A new version of YAML.rb is available. See http://yaml4r.sf.net/ to
download the distribution. This release contains fixes from RubyConf,
as well as an updated IO wrapper using StringIO under 1.7 or a
simplified version of MoonWolf’s under 1.6.
I just want to explain the roadmap for YAML.rb briefly. And also the
latest word on the YAML spec.
I am refactoring YAML.rb’s parser. The parser breaks down into four
basic pieces. The IO wrapper, the tokenizer, the preprocessor and the
actual Racc parser. Each of these pieces is being isolated, profiled,
punished and optimized. Each minor release leading up to 0.50 will
include the fresh component.
- 0.47: The IO wrapper class
- 0.48: The tokenizer
- 0.49: The preprocessor
- 0.50: The parser
There are so many approaches to parsing YAML that, in the case of the
tokenizer, I have rewritten it several times, benchmarking each
technique on my P166 laptop (the true test of speed!) against files
ranging from a few kilobytes to files several megabytes in size.
I wanted to make the changes all happen in a single release, but I’d
rather make changes incrementally to give you access to changes quickly
and to give me time to test each piece individually.
···
As for the YAML spec, you can find some dramatic changes to the spec
posted at http://yaml.org/spec/. The spec now focuses on the basic
rationale and structure for YAML. The entire typing mechanism has been
moved into a types repository [http://yaml.org/type/]. This will allow
generic usage of YAML structures without typing.
The typing structure now becomes much more flexible. Previous YAML
specs capitalized on the common data structures found in Ruby, Python
and (to some degree) Perl. In each of these languages, the Hash or
Dictionary is an unordered mapping of unique keys. On the other hand,
PHP has an associative array, which is an ordered mapping of unique keys.
XML has ordered mappings of key-value pairs.

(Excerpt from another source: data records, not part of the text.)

Lemma RN_pos_nonneg x : 0 < x -> 0 <= RN_pos x.
Proof.
  intros Hx. rewrite RN_pos_eq.
  apply Qmult_le_0_compat; [|apply Qlt_le_weak, pow2_pos].
  rewrite <- (Zle_Qle 0). apply rint_ge.
  apply Qle_shift_div_l; [apply pow2_pos | rewrite Qmult_0_l; lra].
Qed.

Lemma RN_cases x :
  (x == 0 /\ RN x = 0) \/ (0 < x /\ RN x = RN_pos x) \/ (x < 0 /\ RN x == - RN_pos (- x)).
Proof.
  unfold RN. destruct x as [[|p|p] d]; cbn [Qnum].
  - left. split; reflexivity.
  - right; left. split; reflexivity.
  - right; right. split; [reflexivity | apply Qred_correct].
Qed.

Lemma RN_le x r : representable r -> x <= r -> RN x <= r.
Proof.
  intros Hrep Hxr.
  destruct (RN_cases x) as [(Hx & ->) | [(Hx & ->) | (Hx & ->)]].
  - lra.
  - now apply RN_pos_le.
  - assert (Hp : 0 < - x) by lra. pose proof (RN_pos_nonneg _ Hp).
    destruct (Qlt_le_dec r 0) as [Hr | Hr]; [|lra].
    assert (- r <= RN_pos (- x)); [|lra].
    apply RN_pos_ge; [lra | lra | now apply representable_opp].
Qed.

Lemma RN_ge x r : representable r -> r <= x -> r <= RN x.
Proof.
  intros Hrep Hrx.
  destruct (RN_cases x) as [(Hx & ->) | [(Hx & ->) | (Hx & ->)]].
  - lra.
  - destruct (Qlt_le_dec 0 r) as [Hr | Hr].
    + now apply RN_pos_ge.
    + pose proof (RN_pos_nonneg _ Hx). lra.
  - assert (Hp : 0 < - x) by lra.
    assert (RN_pos (- x) <= - r); [|lra].
    apply RN_pos_le; [lra | lra | now apply representable_opp].
Qed.

Lemma representable_Z z : (Z.abs z < 2 ^ prec)%Z -> representable (inject_Z z).
Proof. intros H. exists z, 0%Z. split; [unfold pow2; cbn; ring | exact H]. Qed.

Lemma RN_fix r : representable r -> RN r == r.
Proof. intros H. apply Qle_antisym; [apply RN_le | apply RN_ge]; auto; lra. Qed.

End Float64Facts.

(** ** The 60-minute comparison of order_cancel *)

Module CancelFacts.
Import Float64 Float64Facts Tools Dict PyStr Py.
Local Open Scope Q_scope.

Lemma representable_60 : representable (inject_Z 60).
Proof. apply representable_Z. unfold prec. lia. Qed.

Lemma representable_3600 : representable (inject_Z 3600).
Proof. apply representable_Z. unfold prec. lia. Qed.

(** [3600 + 2^-20] and [60 + 2^-26]: floats just above the two bounds. *)
Lemma representable_above_3600 : representable (3774873601 # 1048576).
Proof.
  exists 3774873601%Z, (-20)%Z. split; [reflexivity | unfold prec; lia].
Qed.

The new !omap, !pairs and !set types accomodate those typing structures
in YAML. The new !merge type also helps to describe inheritance in
data. So while we’ve simplified the YAML specification dramatically,
we’re carefully extending the type repository to accomodate common data
types.
I guess I want to end with thanks to all of Rubyland. So many
supportive blokes. Free banjos for everyone!